Every record must be retyped as it stands.

Extracted records:

- - - - -

(** * iiifmagestar: request-descriptor parsers and the render pipeline

    A shallow embedding of [iiifmagestar/imageserver.py] (class
    [IIIFImageServer]) and of the [get_image] handler of
    [iiifmagestar/main.py], together with the properties of the region, size
    and rotation grammar.

    Modelling conventions.
    - Python [int] is [Z]; Python [float] is IEEE binary64, modelled with the
      [spec_float] operations of the standard library at precision 53 and
      maximal exponent 1024.
    - Python [str] is [string]; every character stands for the code point of
      the same number (0..255).
    - A Python call that can raise returns a [result]; the exception classes
      that the modelled code can meet are the constructors of [exn].
    - The digit-count limit of [int()] is not part of the model: the
      properties take the reading of a field by [int()] as a hypothesis.
    - [parse_size] is the recursion of the source without a limit on its
      depth; [parse_size_within] is the same recursion within the room that
      the interpreter's recursion limit leaves, and the properties about
      leading carets are stated of it.
    - The raster operations [cv2.flip] and [cv2.rotate] are modelled on
      rasters with positive extents; the properties about the mirrored or
      turned raster assume them.
    - A probe of the file system ([Path.exists]) answers or raises. An
      exception raised before the [try] block of a handler leaves the
      handler: [Unhandled]. *)

From Stdlib Require Import ZArith String Ascii List Bool Lia QArith Qround.
From Stdlib Require Import Sorted DecimalString.
From Stdlib Require Import SpecFloat.
From Equations Require Import Equations.
Import ListNotations.

#[local] Open Scope string_scope.
#[local] Open Scope Z_scope.

(** ** Exceptions and fallible computations *)

Inductive exn : Type :=
| ValueError
| OverflowError
| ZeroDivisionError
| cv2_error
| OSError
| RecursionError.

Inductive result (A : Type) : Type :=
| Ok (a : A)
| Raise (e : exn).

Arguments Ok {A} a.
Arguments Raise {A} e.

Definition bind {A B : Type} (r : result A) (k : A -> result B) : result B :=
  match r with
  | Ok a => k a
  | Raise e => Raise e
  end.

Notation "x <- r ;; k" := (bind r (fun x => k))
  (at level 61, r at next level, right associativity).
Notation "' p <- r ;; k" := (bind r (fun x => let p := x in k))
  (at level 61, p pattern, r at next level, right associativity).

(** ** Python strings *)

Definition code (c : ascii) : Z := Z.of_N (N_of_ascii c).

(** [s.startswith(p)] *)
Fixpoint startswith (p s : string) : bool :=
  match p, s with
  | EmptyString, _ => true
  | String _ _, EmptyString => false
  | String a p', String b s' => Ascii.eqb a b && startswith p' s'
  end.

(** [s[n:]] for [n >= 0] *)
Fixpoint slice_from (n : nat) (s : string) : string :=
  match n, s with
  | O, _ => s
  | S _, EmptyString => EmptyString
  | S k, String _ r => slice_from k r
  end.

(** [s.endswith(suf)] *)
Definition endswith (suf s : string) : bool :=
  (String.length suf <=? String.length s)%nat
  && (slice_from (String.length s - String.length suf) s =? suf)%string.

(** [sub in s] *)
Fixpoint contains (sub s : string) : bool :=
  startswith sub s
  || match s with
     | EmptyString => false
     | String _ r => contains sub r
     end.

(** [s.split(sep)] for a separator of one character *)
Fixpoint split (sep : ascii) (s : string) : list string :=
  match s with
  | EmptyString => [EmptyString]
  | String c r =>
      if Ascii.eqb c sep then EmptyString :: split sep r
      else match split sep r with
           | h :: t => String c h :: t
           | [] => [String c EmptyString]
           end
  end.

(** Truth value of a string: non-empty. *)
Definition truthy (s : string) : bool :=
  match s with
  | EmptyString => false
  | String _ _ => true
  end.
(* ===== verification/_CoqProject ===== *)
-Q . S2P
Prelude.v
GoString.v
Outbound.v
Netip.v
Float64.v
GoParse.v
Json.v
GoTime.v
JsonDecode.v
JsonText.v
Config.v
Settings.v
SettingKeys.v
SettingsLoad.v
Db.v
Preferences.v
SettingsStore.v
SettingsAudit.v
AlertState.v
Schema.v
Secrets.v
AlertRepository.v
Checks.v
CheckScheduler.v
Metrics.v
AlertHealth.v
AlertEvaluator.v
AlertInvariants.v
Incidents.v
IncidentInvariants.v
Channels.v
NotifyWorker.v
NotifyInvariants.v
AuthSchema.v
Sessions.v
ApiTokens.v
Encoding.v
Accounts.v
Mfa.v
StoreSchema.v
Deletion.v
StoreWriter.v
Rollups.v
Retention.v
History.v
HistoryInvariants.v
Persistence.v
Protection.v
HostProc.v
Resources.v
DockerApi.v
DockerStats.v
Sampler.v
Onboarding.v
Diagnostics.v
Logs.v
ApiCore.v
ApiAccess.v
ApiMonitoring.v
ApiData.v
ApiServer.v
ApiRun.v
Lifecycle.v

- - - - -

* **Response for this exercise**
(** * iiifmagestar: request-descriptor parsers and the render pipeline

    A shallow embedding of [iiifmagestar/imageserver.py] (class
    [IIIFImageServer]) and of the [get_image] handler of
    [iiifmagestar/main.py], together with the properties of the region, size
    and rotation grammar.

    Modelling conventions.
    - Python [int] is [Z]; Python [float] is IEEE binary64, modelled with the
      [spec_float] operations of the standard library at precision 53 and
      maximal exponent 1024.
    - Python [str] is [string]; every character stands for the code point of
      the same number (0..255).
    - A Python call that can raise returns a [result]; the exception classes
      that the modelled code can meet are the constructors of [exn].
    - The digit-count limit of [int()] is not part of the model: the
      properties take the reading of a field by [int()] as a hypothesis.
    - [parse_size] is the recursion of the source without a limit on its
      depth; [parse_size_within] is the same recursion within the room that
      the interpreter's recursion limit leaves, and the properties about
      leading carets are stated of it.
    - The raster operations [cv2.flip] and [cv2.rotate] are modelled on
      rasters with positive extents; the properties about the mirrored or
      turned raster assume them.
    - A probe of the file system ([Path.exists]) answers or raises. An
      exception raised before the [try] block of a handler leaves the
      handler: [Unhandled]. *)

From Stdlib Require Import ZArith String Ascii List Bool Lia QArith Qround.
From Stdlib Require Import Sorted DecimalString.
From Stdlib Require Import SpecFloat.
From Equations Require Import Equations.
Import ListNotations.

#[local] Open Scope string_scope.
#[local] Open Scope Z_scope.

(** ** Exceptions and fallible computations *)

Inductive exn : Type :=
| ValueError
| OverflowError
| ZeroDivisionError
| cv2_error
| OSError
| RecursionError.

Inductive result (A : Type) : Type :=
| Ok (a : A)
| Raise (e : exn).

Arguments Ok {A} a.
Arguments Raise {A} e.

Definition bind {A B : Type} (r : result A) (k : A -> result B) : result B :=
  match r with
  | Ok a => k a
  | Raise e => Raise e
  end.

Notation "x <- r ;; k" := (bind r (fun x => k))
  (at level 61, r at next level, right associativity).
Notation "' p <- r ;; k" := (bind r (fun x => let p := x in k))
  (at level 61, p pattern, r at next level, right associativity).

(** ** Python strings *)

Definition code (c : ascii) : Z := Z.of_N (N_of_ascii c).

(** [s.startswith(p)] *)
Fixpoint startswith (p s : string) : bool :=
  match p, s with
  | EmptyString, _ => true
  | String _ _, EmptyString => false
  | String a p', String b s' => Ascii.eqb a b && startswith p' s'
  end.

(** [s[n:]] for [n >= 0] *)
Fixpoint slice_from (n : nat) (s : string) : string :=
  match n, s with
  | O, _ => s
  | S _, EmptyString => EmptyString
  | S k, String _ r => slice_from k r
  end.

(** [s.endswith(suf)] *)
Definition endswith (suf s : string) : bool :=
  (String.length suf <=? String.length s)%nat
  && (slice_from (String.length s - String.length suf) s =? suf)%string.

(** [sub in s] *)
Fixpoint contains (sub s : string) : bool :=
  startswith sub s
  || match s with
     | EmptyString => false
     | String _ r => contains sub r
     end.

(** [s.split(sep)] for a separator of one character *)
Fixpoint split (sep : ascii) (s : string) : list string :=
  match s with
  | EmptyString => [EmptyString]
  | String c r =>
      if Ascii.eqb c sep then EmptyString :: split sep r
      else match split sep r with
           | h :: t => String c h :: t
           | [] => [String c EmptyString]
           end
  end.

(** Truth value of a string: non-empty. *)
Definition truthy (s : string) : bool :=
  match s with
  | EmptyString => false
  | String _ _ => true
  end.
(* ===== verification/_CoqProject ===== *)
-Q . S2P
Prelude.v
GoString.v
Outbound.v
Netip.v
Float64.v
GoParse.v
Json.v
GoTime.v
JsonDecode.v
JsonText.v
Config.v
Settings.v
SettingKeys.v
SettingsLoad.v
Db.v
Preferences.v
SettingsStore.v
SettingsAudit.v
AlertState.v
Schema.v
Secrets.v
AlertRepository.v
Checks.v
CheckScheduler.v
Metrics.v
AlertHealth.v
AlertEvaluator.v
AlertInvariants.v
Incidents.v
IncidentInvariants.v
Channels.v
NotifyWorker.v
NotifyInvariants.v
AuthSchema.v
Sessions.v
ApiTokens.v
Encoding.v
Accounts.v
Mfa.v
StoreSchema.v
Deletion.v
StoreWriter.v
Rollups.v
Retention.v
History.v
HistoryInvariants.v
Persistence.v
Protection.v
HostProc.v
Resources.v
DockerApi.v
DockerStats.v
Sampler.v
Onboarding.v
Diagnostics.v
Logs.v
ApiCore.v
ApiAccess.v
ApiMonitoring.v
ApiData.v
ApiServer.v
ApiRun.v
Lifecycle.v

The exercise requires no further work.